Marche féministe dans un pays d'Amérique latine

Au Mexique, les violences sexistes et sexuelles mises au bûcher par les sorcières

Cet article a été publié dans le cadre d’une journée de simulation de rédaction web. Il a été validé, relu et corrigé par les élèves, en totale autonomie.

Le Mexique est considéré comme un des pays d’Amérique latine où les violences faites aux femmes sont les plus fortes. Le cas du féminicide de Valeria Ramiro Estévez, retrouvée sans vie le 21 mars 2023, est une des dernières illustrations de ce fléau. Des femmes prennent donc le relai du travail qui incombe normalement à l’État, comme les Brujas del mar. 

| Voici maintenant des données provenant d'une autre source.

(* ===== verification/HashCal.v ===== *)
(** * HashCal: the block hashes ([tools/hashcal.go])

    [crypto/sha256] and [encoding/hex] are Go's standard library: [Sha256] models
    them (FIPS 180-4 on lists of bytes), executable so that hashes of concrete
    blocks can be computed inside Rocq. *)
From S2P Require Import Prelude.
From S2P Require Import Common.

Module Sha256.
(** Bytes and 32-bit words are [Z] values in their range. *)
Definition word (z : Z) : Z := Z.land z 0xffffffff.
Definition add32 (a b : Z) : Z := word (a + b).
Definition rotr (n x : Z) : Z := Z.lor (Z.shiftr x n) (word (Z.shiftl x (32 - n))).
Definition not32 (x : Z) : Z := Z.lxor x 0xffffffff.

Definition ch x y z := Z.lxor (Z.land x y) (Z.land (not32 x) z).
Definition maj x y z := Z.lxor (Z.lxor (Z.land x y) (Z.land x z)) (Z.land y z).
Definition bsig0 x := Z.lxor (Z.lxor (rotr 2 x) (rotr 13 x)) (rotr 22 x).
Definition bsig1 x := Z.lxor (Z.lxor (rotr 6 x) (rotr 11 x)) (rotr 25 x).
Definition ssig0 x := Z.lxor (Z.lxor (rotr 7 x) (rotr 18 x)) (Z.shiftr x 3).
Definition ssig1 x := Z.lxor (Z.lxor (rotr 17 x) (rotr 19 x)) (Z.shiftr x 10).

(** The constants are the leading 32 bits of the fractional parts of the cube
    roots and square roots of the first primes. *)
Definition is_prime (n : Z) : bool :=
  forallb (fun d => negb (n `mod` Z.of_nat d =? 0)) (seq 2 (Z.to_nat n - 2)).
Definition primes_below (n : nat) : list Z :=
  filter (fun p => is_prime p = true) (Z.of_nat <$> seq 2 (n - 2)).

(** The integer cube root below [r + 2^n], one bit at a time. *)
Fixpoint cube_root (n : nat) (x r : Z) : Z :=
  match n with
  | O => r
  | S n => let r' := r + 2 ^ Z.of_nat n in cube_root n x (if r' ^ 3 <=? x then r' else r)
  end.

(** The first 64 primes are those below 312. *)
Definition K : list Z := Eval vm_compute in
  map (fun p => word (cube_root 36 (p * 2 ^ 96) 0)) (primes_below 312).

Record state := mkState { h0 : Z; h1 : Z; h2 : Z; h3 : Z; h4 : Z; h5 : Z; h6 : Z; h7 : Z }.

Definition init : state := Eval vm_compute in
  match map (fun p => word (Z.sqrt (p * 2 ^ 64))) (primes_below 20) with
  | [a; b; c; d; e; f; g; h] => mkState a b c d e f g h
  | _ => mkState 0 0 0 0 0 0 0 0
  end.

(** The message schedule: [ws] holds the last sixteen words, oldest first. *)
Fixpoint schedule (n : nat) (ws : list Z) : list Z :=
  match n with
  | O => []
  | S n =>
      let w i := nth i ws 0 in
      let w' := add32 (add32 (ssig1 (w 14%nat)) (w 9%nat)) (add32 (ssig0 (w 1%nat)) (w 0%nat)) in
      w 0%nat :: schedule n (tail ws ++ [w'])
  end.

Definition round (s : state) (kw : Z * Z) : state :=
  let '(k, w) := kw in
  let t1 := add32 (add32 (add32 (h7 s) (bsig1 (h4 s))) (add32 (ch (h4 s) (h5 s) (h6 s)) k)) w in
  let t2 := add32 (bsig0 (h0 s)) (maj (h0 s) (h1 s) (h2 s)) in
  mkState (add32 t1 t2) (h0 s) (h1 s) (h2 s) (add32 (h3 s) t1) (h4 s) (h5 s) (h6 s).

Definition compress (s : state) (block : list Z) : state :=
  let s' := foldl round s (zip K (schedule 64 block)) in
  mkState (add32 (h0 s) (h0 s')) (add32 (h1 s) (h1 s')) (add32 (h2 s) (h2 s'))
          (add32 (h3 s) (h3 s')) (add32 (h4 s) (h4 s')) (add32 (h5 s) (h5 s'))
          (add32 (h6 s) (h6 s')) (add32 (h7 s) (h7 s')).

(** Big-endian bytes of a [n]-byte number, and words of a byte string. *)
Fixpoint be_bytes (n : nat) (z : Z) : list Z :=
  match n with
  | O => []
  | S n => be_bytes n (Z.shiftr z 8) ++ [Z.land z 0xff]
  end.

Fixpoint be_words (bs : list Z) : list Z :=
  match bs with
  | a :: b :: c :: d :: bs =>
      (Z.shiftl a 24 + Z.shiftl b 16 + Z.shiftl c 8 + d) :: be_words bs
  | _ => []
  end.

Definition padding (len : nat) : list Z :=
  let zeros := Z.to_nat ((55 - Z.of_nat len) `mod` 64) in
  0x80 :: replicate zeros 0 ++ be_bytes 8 (8 * Z.of_nat len).

Fixpoint blocks (n : nat) (ws : list Z) : list (list Z) :=
  match n with
  | O => []
  | S n => take 16 ws :: blocks n (drop 16 ws)
  end.

Definition sum256 (bs : list Z) : list Z :=
  let padded := be_words (bs ++ padding (length bs)) in
  let s := foldl compress init (blocks (length padded / 16) padded) in
  concat (map (be_bytes 4) [h0 s; h1 s; h2 s; h3 s; h4 s; h5 s; h6 s; h7 s]).

(** [[]byte(s)] *)
Definition bytes_of_string (s : string) : list Z :=
  map (fun c => Z.of_nat (Ascii.nat_of_ascii c)) (String.list_ascii_of_string s).

(** [hex.EncodeToString] *)
Definition hex_digit (z : Z) : Ascii.ascii :=
  Ascii.ascii_of_nat (Z.to_nat (if decide (z < 10) then 48 + z else 87 + z)).

Fixpoint EncodeToString (bs : list Z) : string :=
  match bs with
  | [] => ""
  | b :: bs => String (hex_digit (Z.shiftr b 4)) (String (hex_digit (Z.land b 15)) (EncodeToString bs))
  end.
End Sha256.

Definition calculateHash (s : string) : string :=
  Sha256.EncodeToString (Sha256.sum256 (Sha256.bytes_of_string s)).

(** [Time.Unix]: whole seconds, rounded down. *)
Definition Unix (t : Z) : Z := t / 1000000000.

Definition blockStr {B} `{Block B} (block : B) : string :=
  Itoa (Unix (Timestamp block)) +:+ Signer block +:+ PreHash block +:+ Itoa (Height block).

(** What [CalculateAccountHash] hashes. *)
Definition accountRecord (block : AccountStateBlock) : string :=
  blockStr block +:+ Itoa (Amount block) +:+ Itoa (ModifiedAmount block) +:+
  Itoa (a_SnapshotHeight block) +:+ a_SnapshotHash block +:+
  BlockType_String (a_BlockType block) +:+ From block +:+ To block +:+
  SourceHash block +:+ Itoa (SourceHeight block).

Definition CalculateAccountHash (block : AccountStateBlock) : string :=
  calculateHash (accountRecord block).

Definition CalculateSnapshotHash (block : SnapshotBlock) : string :=
  let accStr := foldl (fun accStr account =>
    accStr +:+ Itoa (ah_Height account) +:+ ah_Hash account +:+ ah_Addr account)
    "" (Accounts block) in
  let record := blockStr block +:+ accStr in
  calculateHash record.

(** ** Properties *)

(** FIPS 180-4 test vectors. *)
Example sha256_empty :
  calculateHash "" = "e3b0c44298fc1c149afbf4c8996fb92427ae41e4649b934ca495991b7852b855".
Proof. vm_compute. reflexivity. Qed.
Example sha256_abc :
  calculateHash "abc" = "ba7816bf8f01cfea414140de5dae2223b00361a396177a9cb410ff61f20015ad".
Proof. vm_compute. reflexivity. Qed.
Example sha256_two_blocks :
  calculateHash "abcdbcdecdefdefgefghfghighijhijkijkljklmklmnlmnomnopnopq" =
  "248d6a61d20638b8e5c026930c3e6039a33ce45964ff2167f6ecedd419db06c1".
Proof. vm_compute. reflexivity. Qed.

Lemma length_be_bytes n z : length (Sha256.be_bytes n z) = n.
Proof. revert z. induction n as [|n IH]; intros z; cbn; [done|]. rewrite length_app, IH; cbn. lia. Qed.

Lemma length_EncodeToString bs : String.length (Sha256.EncodeToString bs) = (2 * length bs)%nat.
Proof. induction bs as [|b bs IH]; cbn; [done|]. rewrite IH. lia. Qed.

Lemma length_sum256 bs : length (Sha256.sum256 bs) = 32%nat.
Proof.
  unfold Sha256.sum256. cbn [map concat]. rewrite !length_app, !length_be_bytes. done.
Qed.

(** Every hash has 64 hexadecimal digits; in particular none is empty. *)
Lemma calculateHash_length s : String.length (calculateHash s) = 64%nat.
Proof. unfold calculateHash. by rewrite length_EncodeToString, length_sum256. Qed.

(** The hash does not depend on the hash field it is stored in: computing it and
    then calling [SetHash] leaves a block whose hash field is its hash. *)
Lemma CalculateAccountHash_SetHash b h :
  CalculateAccountHash (a_SetHash b h) = CalculateAccountHash b.
Proof. done. Qed.
Lemma CalculateSnapshotHash_SetHash b h :
  CalculateSnapshotHash (s_SetHash b h) = CalculateSnapshotHash b.
Proof. done. Qed.

(** Replacing the two amounts of a block. *)
Definition with_amounts (b : AccountStateBlock) (amount modifiedAmount : Z) : AccountStateBlock :=
  {| a_Tblock := a_Tblock b; Amount := amount; ModifiedAmount := modifiedAmount;
     a_SnapshotHeight := a_SnapshotHeight b; a_SnapshotHash := a_SnapshotHash b;
     a_BlockType := a_BlockType b; From := From b; To := To b;
     SourceHash := SourceHash b; SourceHeight := SourceHeight b |}.

(** The account hash does not bind the amounts.  The hashed record
    concatenates the decimal fields without separators, so every block has the
    same hash with amount 11, modified amount 1 as with amount 1, modified amount
    11: two different balances under one hash, for any hash function. *)
Theorem account_hash_ambiguous b :
  with_amounts b 11 1 <> with_amounts b 1 11 /\
  CalculateAccountHash (with_amounts b 11 1) = CalculateAccountHash (with_amounts b 1 11).
Proof. split; [intros [=]|]. reflexivity. Qed.

(** Hashes are computed by [vm_compute] only. *)
#[global] Opaque calculateHash.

Selon des informations du site d’information local EV212, Valeria Ramiro Estévez a été retrouvée sans vie dans la région de Veracruz au Mexique. Son corps, laissé seul sur un terrain vague, présentait des signes de violence et d’agression sexuelle, rapportent les autorités. Elle avait 22 ans.

Selon les chiffres avancés par le gouvernement, ce sont en moyenne 11 femmes qui sont tuées chaque jour au Mexique par des hommes, pour le simple fait d’être des femmes. Certaines expertes, elles, ne se fient pas aux chiffres communiqués par l’exécutif et avancent une moyenne de 20 féminicides quotidiens. 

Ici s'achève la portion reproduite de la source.